In the event of a licence being issued, section 11(1)(a) of the BSA empowers the Minister of
Information to impose different terms and conditions to different licensees, meaning that the
Minister is at liberty to impose impossible conditions to those licensees the Minister may not
like for any reason. There is nothing to prevent the Minister imposing certain onerous terms
and conditions on any particular licensee.
Section 11(2) states that these conditions are binding and their violation is enough grounds
for the Minister to revoke the licence. In addition, the Minister may impose the conditions at
any time during the tenure of the licence. The discretion of the Minister is therefore not
restrained. This is certainly more than necessary for the technical administration of the
electronic media.
Further, all licensees are required by law to make one hour cumulatively per week of their
broadcasting airtime available for the purpose of enabling the Government to explain its
policies to the nation (section 11(5). In addition to these burdensome licensing conditions,
there are also specific conditions for community and commercial broadcasting. These are
discussed briefly below.
Community broadcasting:
Part IV of the BSA states that it is illegal for a community broadcaster to broadcast “any
political matter” (Section 10(1)(a)). Without a universally agreed legal definition of what
constitutes a “political matter”, this clause exposes all community broadcasters to the caprices
and whims of the Minister of Information, who has the discretionary power to determine what
is political and what is not political.
For example, a programme on prices hikes in the transport sector or a programme of the
deteriorating economy can easily fall into the ambit of “political matters” since eventually
government policies are going to be scrutinised. This means that community broadcasters are
in fact gagged even before they go on air, and this constitutes an abridgement of individuals’
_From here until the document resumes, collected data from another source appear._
(* ===== verification/_CoqProject ===== *)
-Q . S2P
Prelude.v
Bytes.v
Block.v
CrashDevice.v
Superblock.v
Allocation.v
Region.v
AllocationDisk.v
Journal.v
JournalCodec.v
JournalRegion.v
Recovery.v
TransactionImage.v
InodeCodec.v
BTree.v
Cache.v
Inode.v
RecordTable.v
InodeTable.v
DirectoryCodec.v
Directory.v
Namespace.v
NamespaceEdit.v
DirectoryTable.v
TransactionPlan.v
Atomicity.v
CreateTx.v
Format.v
Fsck.v
Transition.v
LinkTx.v
TruncateTx.v
RenameTx.v
UnlinkTx.v
MetaEffects.v
FileState.v
FileData.v
FileRange.v
FileOps.v
FileGrow.v
Operations.v
OperationOutcome.v
Lifecycle.v
FileContents.v
NetBytes.v
TcpSeq.v
Checksum.v
Ethernet.v
Ipv4.v
Icmp.v
Udp.v
Reassembly.v
ReassemblyEntries.v
ReassemblyState.v
Fragment.v
TcpSegment.v
Float64.v
Congestion.v
TcpState.v
TcpConnection.v
TcpManager.v
TcpReceive.v
TcpDelivery.v
TcpAck.v
SampleDisk.v
Witnesses.v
rights to freely express themselves as guaranteed under Section 20(1) of the Zimbabwean
Constitution.
The phrasing of this section seems to be intended to ensure that the Minister of Information
has sweeping powers in terms of terminating community licences against communities that
dare broadcast any matter that the government may not like. Unless these provisions are
removed or the wording clearly defined, it is most unlikely that community broadcasters will
survive under such regulations.
Commercial broadcasting:
According to the regulations, a commercial broadcasting licence is valid for two years and is
only renewable at the instance of the Minister of Information. This impractical licence period is
clearly unconstitutional in that it violates section 20 of the Constitution by unduly restricting
the exercise of the right to receive and impart information, views and opinions for citizens.
The restriction seems directed at ensuring that only a few people, if any, will apply for
licences. Further, like with community radio licence restrictions, the two-year long licence
terms have a negative impact in encouraging people to invest in broadcast media in the
country for several reasons.
Firstly, broadcasting equipment and programme production can cost billions of dollars. If a
commercial broadcaster is to invest in these, they have to be assured that they will be able to
recoup their investment capital and in a poorly performing economy such as Zimbabwe’s, this
can take up to five years. Clearly, the two-year license period, whose renewal is uncertain
and based on the goodwill of the Minister of Information, makes broadcasting a particularly
high-risk investment venture. For example, the only television service in the country, the
Zimbabwe Television (ZTV) has not made any profits since independence although it
operates in a monopolistic environment and is subsidised by taxpayers!